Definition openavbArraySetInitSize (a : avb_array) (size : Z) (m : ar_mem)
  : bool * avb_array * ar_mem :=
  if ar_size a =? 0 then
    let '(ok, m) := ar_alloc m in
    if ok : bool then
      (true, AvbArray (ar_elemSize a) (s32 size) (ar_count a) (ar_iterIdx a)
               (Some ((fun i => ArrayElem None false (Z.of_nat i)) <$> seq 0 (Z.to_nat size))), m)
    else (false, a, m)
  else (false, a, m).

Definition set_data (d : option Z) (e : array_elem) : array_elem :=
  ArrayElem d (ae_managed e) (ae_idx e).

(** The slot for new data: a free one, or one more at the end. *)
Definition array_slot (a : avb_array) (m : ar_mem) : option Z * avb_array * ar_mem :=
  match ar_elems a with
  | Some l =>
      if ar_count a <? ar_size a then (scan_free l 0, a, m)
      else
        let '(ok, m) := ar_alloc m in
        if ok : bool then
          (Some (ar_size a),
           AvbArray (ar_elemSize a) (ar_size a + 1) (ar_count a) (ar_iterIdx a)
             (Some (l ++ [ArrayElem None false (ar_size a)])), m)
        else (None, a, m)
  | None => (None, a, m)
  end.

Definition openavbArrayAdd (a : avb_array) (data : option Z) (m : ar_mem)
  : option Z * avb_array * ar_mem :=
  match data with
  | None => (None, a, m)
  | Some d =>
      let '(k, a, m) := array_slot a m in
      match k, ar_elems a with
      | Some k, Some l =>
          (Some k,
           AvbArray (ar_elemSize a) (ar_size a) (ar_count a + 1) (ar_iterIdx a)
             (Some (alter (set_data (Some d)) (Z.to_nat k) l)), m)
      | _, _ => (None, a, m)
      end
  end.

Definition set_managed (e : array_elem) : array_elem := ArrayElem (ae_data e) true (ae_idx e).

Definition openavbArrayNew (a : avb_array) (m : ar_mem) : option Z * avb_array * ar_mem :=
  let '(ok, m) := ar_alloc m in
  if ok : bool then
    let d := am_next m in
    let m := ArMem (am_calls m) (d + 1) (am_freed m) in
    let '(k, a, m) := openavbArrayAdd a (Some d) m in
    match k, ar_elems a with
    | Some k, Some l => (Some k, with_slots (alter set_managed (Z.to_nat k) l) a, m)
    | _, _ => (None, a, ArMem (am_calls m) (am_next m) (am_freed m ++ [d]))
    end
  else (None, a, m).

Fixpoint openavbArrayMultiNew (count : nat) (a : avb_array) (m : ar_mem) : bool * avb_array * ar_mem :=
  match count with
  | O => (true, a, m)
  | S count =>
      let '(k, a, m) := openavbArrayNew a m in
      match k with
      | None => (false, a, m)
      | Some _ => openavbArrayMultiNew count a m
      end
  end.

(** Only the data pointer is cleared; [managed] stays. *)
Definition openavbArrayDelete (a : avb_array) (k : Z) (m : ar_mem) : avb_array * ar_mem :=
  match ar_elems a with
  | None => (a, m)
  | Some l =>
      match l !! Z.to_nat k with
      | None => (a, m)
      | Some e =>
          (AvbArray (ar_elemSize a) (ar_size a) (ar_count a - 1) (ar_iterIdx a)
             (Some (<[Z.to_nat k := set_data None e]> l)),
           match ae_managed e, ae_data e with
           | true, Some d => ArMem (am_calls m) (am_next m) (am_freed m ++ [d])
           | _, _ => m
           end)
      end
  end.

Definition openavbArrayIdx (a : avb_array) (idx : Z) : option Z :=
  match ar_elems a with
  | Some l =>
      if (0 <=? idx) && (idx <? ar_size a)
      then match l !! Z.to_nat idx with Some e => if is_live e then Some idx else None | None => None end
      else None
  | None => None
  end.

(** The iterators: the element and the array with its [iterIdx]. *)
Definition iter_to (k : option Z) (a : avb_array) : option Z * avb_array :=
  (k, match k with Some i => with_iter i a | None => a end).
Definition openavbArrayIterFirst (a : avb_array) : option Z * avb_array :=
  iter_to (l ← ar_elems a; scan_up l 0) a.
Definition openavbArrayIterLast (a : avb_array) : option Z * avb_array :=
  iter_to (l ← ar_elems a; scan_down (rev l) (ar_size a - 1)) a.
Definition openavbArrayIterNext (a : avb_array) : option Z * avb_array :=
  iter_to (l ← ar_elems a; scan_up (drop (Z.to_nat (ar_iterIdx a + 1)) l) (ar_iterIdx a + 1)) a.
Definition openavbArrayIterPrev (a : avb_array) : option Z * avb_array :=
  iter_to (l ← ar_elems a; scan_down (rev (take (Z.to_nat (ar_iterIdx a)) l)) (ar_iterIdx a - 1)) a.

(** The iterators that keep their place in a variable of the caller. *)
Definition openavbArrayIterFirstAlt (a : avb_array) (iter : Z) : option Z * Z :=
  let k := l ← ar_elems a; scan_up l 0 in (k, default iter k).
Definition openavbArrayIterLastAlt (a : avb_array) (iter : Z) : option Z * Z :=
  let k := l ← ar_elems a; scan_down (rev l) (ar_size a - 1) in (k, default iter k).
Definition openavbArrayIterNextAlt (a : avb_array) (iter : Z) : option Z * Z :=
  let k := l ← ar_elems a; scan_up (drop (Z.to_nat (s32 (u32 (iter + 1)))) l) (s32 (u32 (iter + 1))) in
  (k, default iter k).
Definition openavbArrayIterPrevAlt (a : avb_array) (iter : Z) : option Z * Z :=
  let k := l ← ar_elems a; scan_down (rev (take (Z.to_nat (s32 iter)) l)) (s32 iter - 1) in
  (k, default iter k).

───

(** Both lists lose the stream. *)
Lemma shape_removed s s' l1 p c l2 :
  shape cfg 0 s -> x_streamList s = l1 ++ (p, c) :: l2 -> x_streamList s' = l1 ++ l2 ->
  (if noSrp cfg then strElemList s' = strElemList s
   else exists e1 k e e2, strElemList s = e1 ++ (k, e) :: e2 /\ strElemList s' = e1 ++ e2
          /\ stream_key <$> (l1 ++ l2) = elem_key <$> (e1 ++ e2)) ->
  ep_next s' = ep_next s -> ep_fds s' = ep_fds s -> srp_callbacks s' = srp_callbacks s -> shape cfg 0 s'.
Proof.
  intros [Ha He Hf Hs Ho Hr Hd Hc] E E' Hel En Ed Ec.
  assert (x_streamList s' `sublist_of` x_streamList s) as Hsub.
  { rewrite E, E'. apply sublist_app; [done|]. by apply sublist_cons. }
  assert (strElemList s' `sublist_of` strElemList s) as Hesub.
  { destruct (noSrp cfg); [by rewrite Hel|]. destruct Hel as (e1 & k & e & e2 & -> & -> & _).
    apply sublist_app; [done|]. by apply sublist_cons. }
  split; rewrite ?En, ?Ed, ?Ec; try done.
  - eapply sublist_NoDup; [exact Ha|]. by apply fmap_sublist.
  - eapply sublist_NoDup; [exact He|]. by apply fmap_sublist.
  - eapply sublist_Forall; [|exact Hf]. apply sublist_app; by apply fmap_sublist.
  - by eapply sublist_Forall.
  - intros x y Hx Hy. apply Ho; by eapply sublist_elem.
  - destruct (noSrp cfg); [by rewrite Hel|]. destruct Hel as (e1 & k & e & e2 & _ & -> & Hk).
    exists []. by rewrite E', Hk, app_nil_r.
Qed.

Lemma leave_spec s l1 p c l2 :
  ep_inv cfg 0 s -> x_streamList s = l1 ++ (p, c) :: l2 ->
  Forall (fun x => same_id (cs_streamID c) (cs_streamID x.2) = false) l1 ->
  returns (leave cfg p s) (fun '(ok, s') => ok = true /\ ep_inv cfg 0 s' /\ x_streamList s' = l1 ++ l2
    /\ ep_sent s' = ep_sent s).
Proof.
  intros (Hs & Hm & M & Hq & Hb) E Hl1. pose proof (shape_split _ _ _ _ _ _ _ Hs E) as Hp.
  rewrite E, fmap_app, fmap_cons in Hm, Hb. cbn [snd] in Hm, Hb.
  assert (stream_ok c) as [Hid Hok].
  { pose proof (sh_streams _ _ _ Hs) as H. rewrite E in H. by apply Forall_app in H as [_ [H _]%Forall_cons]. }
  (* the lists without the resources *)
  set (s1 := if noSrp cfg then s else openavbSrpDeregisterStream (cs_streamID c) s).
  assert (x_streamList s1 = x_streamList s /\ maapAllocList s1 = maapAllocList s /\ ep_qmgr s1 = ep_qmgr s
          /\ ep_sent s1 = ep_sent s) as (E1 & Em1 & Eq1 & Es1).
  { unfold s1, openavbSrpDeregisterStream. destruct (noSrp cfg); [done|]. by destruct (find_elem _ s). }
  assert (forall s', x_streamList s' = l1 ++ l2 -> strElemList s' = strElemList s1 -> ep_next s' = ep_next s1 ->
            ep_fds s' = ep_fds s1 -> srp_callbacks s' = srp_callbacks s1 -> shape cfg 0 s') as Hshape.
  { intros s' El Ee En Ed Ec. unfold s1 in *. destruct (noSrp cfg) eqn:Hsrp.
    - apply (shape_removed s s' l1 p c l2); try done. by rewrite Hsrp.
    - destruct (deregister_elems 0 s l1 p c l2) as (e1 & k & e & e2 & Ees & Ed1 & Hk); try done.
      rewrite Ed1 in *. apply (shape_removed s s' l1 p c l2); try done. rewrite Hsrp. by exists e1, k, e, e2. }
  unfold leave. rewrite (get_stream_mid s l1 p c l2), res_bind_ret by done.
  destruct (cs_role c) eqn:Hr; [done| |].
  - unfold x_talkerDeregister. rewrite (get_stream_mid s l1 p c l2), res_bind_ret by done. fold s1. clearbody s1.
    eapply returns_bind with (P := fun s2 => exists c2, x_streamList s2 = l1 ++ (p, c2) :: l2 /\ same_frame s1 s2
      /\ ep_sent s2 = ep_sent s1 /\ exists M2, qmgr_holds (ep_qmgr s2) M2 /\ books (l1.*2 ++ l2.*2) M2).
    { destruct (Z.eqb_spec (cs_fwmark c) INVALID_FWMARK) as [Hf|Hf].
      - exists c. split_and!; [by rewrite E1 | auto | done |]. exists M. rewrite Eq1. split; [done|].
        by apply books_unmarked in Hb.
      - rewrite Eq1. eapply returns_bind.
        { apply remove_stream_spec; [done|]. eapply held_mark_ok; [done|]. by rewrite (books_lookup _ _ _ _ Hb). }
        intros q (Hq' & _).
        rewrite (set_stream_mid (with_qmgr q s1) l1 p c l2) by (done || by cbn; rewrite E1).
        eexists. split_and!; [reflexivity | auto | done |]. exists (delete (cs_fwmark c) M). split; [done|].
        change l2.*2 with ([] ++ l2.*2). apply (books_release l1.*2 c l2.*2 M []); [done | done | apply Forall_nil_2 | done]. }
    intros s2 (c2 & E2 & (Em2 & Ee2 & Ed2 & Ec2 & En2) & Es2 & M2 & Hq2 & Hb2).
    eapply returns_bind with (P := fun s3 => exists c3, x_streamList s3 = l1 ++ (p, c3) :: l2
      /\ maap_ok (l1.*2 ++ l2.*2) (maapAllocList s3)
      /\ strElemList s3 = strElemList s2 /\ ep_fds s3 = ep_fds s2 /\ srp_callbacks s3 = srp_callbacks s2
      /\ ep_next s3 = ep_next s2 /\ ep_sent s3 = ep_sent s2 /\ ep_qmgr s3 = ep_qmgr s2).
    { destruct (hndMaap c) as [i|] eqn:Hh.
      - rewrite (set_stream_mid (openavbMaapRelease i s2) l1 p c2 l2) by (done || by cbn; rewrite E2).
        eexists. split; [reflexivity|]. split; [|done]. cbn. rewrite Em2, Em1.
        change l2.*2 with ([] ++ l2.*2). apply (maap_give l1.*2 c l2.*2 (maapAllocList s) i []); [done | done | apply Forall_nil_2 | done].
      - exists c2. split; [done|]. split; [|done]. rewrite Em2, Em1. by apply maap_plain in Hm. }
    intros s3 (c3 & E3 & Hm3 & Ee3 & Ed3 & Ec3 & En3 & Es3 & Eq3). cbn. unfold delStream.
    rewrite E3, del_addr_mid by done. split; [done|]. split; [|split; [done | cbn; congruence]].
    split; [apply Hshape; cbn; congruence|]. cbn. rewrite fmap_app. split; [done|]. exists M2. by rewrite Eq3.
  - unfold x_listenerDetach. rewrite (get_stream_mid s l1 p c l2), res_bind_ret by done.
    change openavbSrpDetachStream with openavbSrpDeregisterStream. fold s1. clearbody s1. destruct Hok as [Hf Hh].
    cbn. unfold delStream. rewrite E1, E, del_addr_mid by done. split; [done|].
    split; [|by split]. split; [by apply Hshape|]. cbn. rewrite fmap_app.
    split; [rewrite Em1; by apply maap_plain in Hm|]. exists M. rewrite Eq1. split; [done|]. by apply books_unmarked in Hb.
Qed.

───

Where the listing above reaches the line that contains "Definition set_data (d", start retyping, and finish with the line that contains "(Some (l ++"; reproduce those lines exactly and no others.

Definition set_data (d : option Z) (e : array_elem) : array_elem :=
  ArrayElem d (ae_managed e) (ae_idx e).

(** The slot for new data: a free one, or one more at the end. *)
Definition array_slot (a : avb_array) (m : ar_mem) : option Z * avb_array * ar_mem :=
  match ar_elems a with
  | Some l =>
      if ar_count a <? ar_size a then (scan_free l 0, a, m)
      else
        let '(ok, m) := ar_alloc m in
        if ok : bool then
          (Some (ar_size a),
           AvbArray (ar_elemSize a) (ar_size a + 1) (ar_count a) (ar_iterIdx a)
             (Some (l ++ [ArrayElem None false (ar_size a)])), m)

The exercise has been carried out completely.